A physical and digital record is created for each patient containing all the information on the sterilisation process and the data is updated for each appointment and treatment.

Using technology and methods aimed at data traceability for materials used and data retrievability for sterilised instruments meets requirements laid down by Italian legislation on sterilisation procedures and is in keeping with the indications given by major international guidelines.

Validation, traceability and retrievability are a prime requisite for a well run dental practice because these factors contribute to a tight organisation and smooth daily operations but also because they prove and bear witness to the fact that work was carried out properly.

In addition to managing the protocol in an orderly and efficient manner, the advanced traceability system enables the practice to protect itself in the event of disputes as it preserves evidence that work was carried out properly.

So, traceability allows us to check the information that certifies instrument sterility prior to use on the patient – information about the sterilisation date, type of cycle, serial number, cycle outcome, operator in charge of the cycle and expiration date as established by the internal sterilisation protocol.

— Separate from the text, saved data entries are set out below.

Lemma div_inv_step n d s rem sub mask res :
  0 < d → 0 <= s → 0 <= n < 2 ^ 128 → div_inv n d s rem sub mask res →
  ∃ rem' res' sub' mask',
    (if dt_ge_128 rem sub
     then (dt_subtract_128 rem sub,
           U128 (Z.lor (lo res) (lo mask)) (Z.lor (hi res) (hi mask)))
     else (rem, res)) = (rem', res') ∧
    dt_shift_128 sub (-1) = Some sub' ∧ dt_shift_128 mask (-1) = Some mask' ∧
    div_inv n d (s - 1) rem' sub' mask' res'.
Proof.
  intros Hd Hs Hn [(Hrem & Hsub & Hmask & Hres) Hs' Vsub Vmask Heq Hlt Hmod].
  replace (s <? 0) with false in * by lia.
  assert (0 < 2 ^ s) as Hp by lia. rewrite Z.pow_add_r in Hlt, Hmod by lia.
  change (2 ^ 1) with 2 in *.
  destruct (dt_shift_128_right sub 1 Hsub) as (sub' & Hsh & Hsub' & Vsub'); [lia|].
  destruct (dt_shift_128_right mask 1 Hmask) as (mask' & Hsh2 & Hmask' & Vmask'); [lia|].
  change (-1) with (- (1)). change (2 ^ 1) with 2 in *.
  assert (∀ x, x * 2 ^ s / 2 = if s - 1 <? 0 then x / 2 else x * 2 ^ (s - 1)) as Hhalf.
  { intros x. destruct (Z.ltb_spec (s - 1) 0).
    - replace s with 0 by lia. by rewrite Z.mul_1_r.
    - replace s with (Z.succ (s - 1)) at 1 by lia. rewrite Z.pow_succ_r by lia.
      rewrite (Z.mul_comm 2), Z.mul_assoc. apply Z.div_mul. lia. }
  pose proof (val_range _ Hrem) as Hr. pose proof (val_range _ Hres) as Hq.
  rewrite dt_ge_128_spec by done.
  destruct (Z.leb_spec (val sub) (val rem)) as [Hge|Hge].
  - destruct (dt_subtract_128_spec rem sub Hrem Hsub) as [Ho Vo].
    destruct (lor_words res mask Hres Hmask) as [Ho2 Vo2].
    rewrite Z.mod_small in Vo by (rewrite Vsub in *; nia).
    rewrite Vmask, lor_pow2 in Vo2 by first [lia | rewrite Z.pow_add_r by lia; done].
    do 4 eexists. split_and!; [done..|]. split; [done|lia|..].
    + rewrite Vsub', Vsub. apply Hhalf.
    + rewrite Vmask', Vmask. specialize (Hhalf 1). rewrite !Z.mul_1_l in Hhalf.
      rewrite Hhalf. by destruct (s - 1 <? 0).
    + rewrite Vo2, Vo, Vsub. nia.
    + replace (s - 1 + 1) with s by lia. rewrite Vo, Vsub. nia.
    + replace (s - 1 + 1) with s by lia. rewrite Vo2.
      apply Z.mod_divide in Hmod as [q ->]; [|lia].
      apply Z.mod_divide; [lia|]. exists (q * 2 + 1). lia.
  - do 4 eexists. split_and!; [done..|]. split; [done|lia|..].
    + rewrite Vsub', Vsub. apply Hhalf.
    + rewrite Vmask', Vmask. specialize (Hhalf 1). rewrite !Z.mul_1_l in Hhalf.
      rewrite Hhalf. by destruct (s - 1 <? 0).
    + done.
    + replace (s - 1 + 1) with s by lia. lia.
    + replace (s - 1 + 1) with s by lia.
      apply Z.mod_divide in Hmod as [q ->]; [|lia].
      apply Z.mod_divide; [lia|]. exists (q * 2). lia.
Qed.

Furthermore, this procedure (particularly when it is digitalised) allows us to rapidly reconstruct past activities that took place on a sterilised device, so that the user and relevant bodies are able to retrieve the information required.

With Pro System, Euronda has rethought and organised all the sterilisation phases, bringing them together under a sole connected and integrated protection protocol.

A system of communicating machinery which records, checks and shares data on the working cycles for each single stage and allows you to be constantly up-to-date for the process on each single instrument.

A system which innovates the concepts of validation, traceability and retrievability, by digitalising and automating procedures and giving you guaranteed data control and outstandingly smooth operations.

Not only does the Pro-System traceability system meet legislative requirements on sterilisation, but it takes the concept of prevention to new heights, boosting safety standards for dental healthcare provision.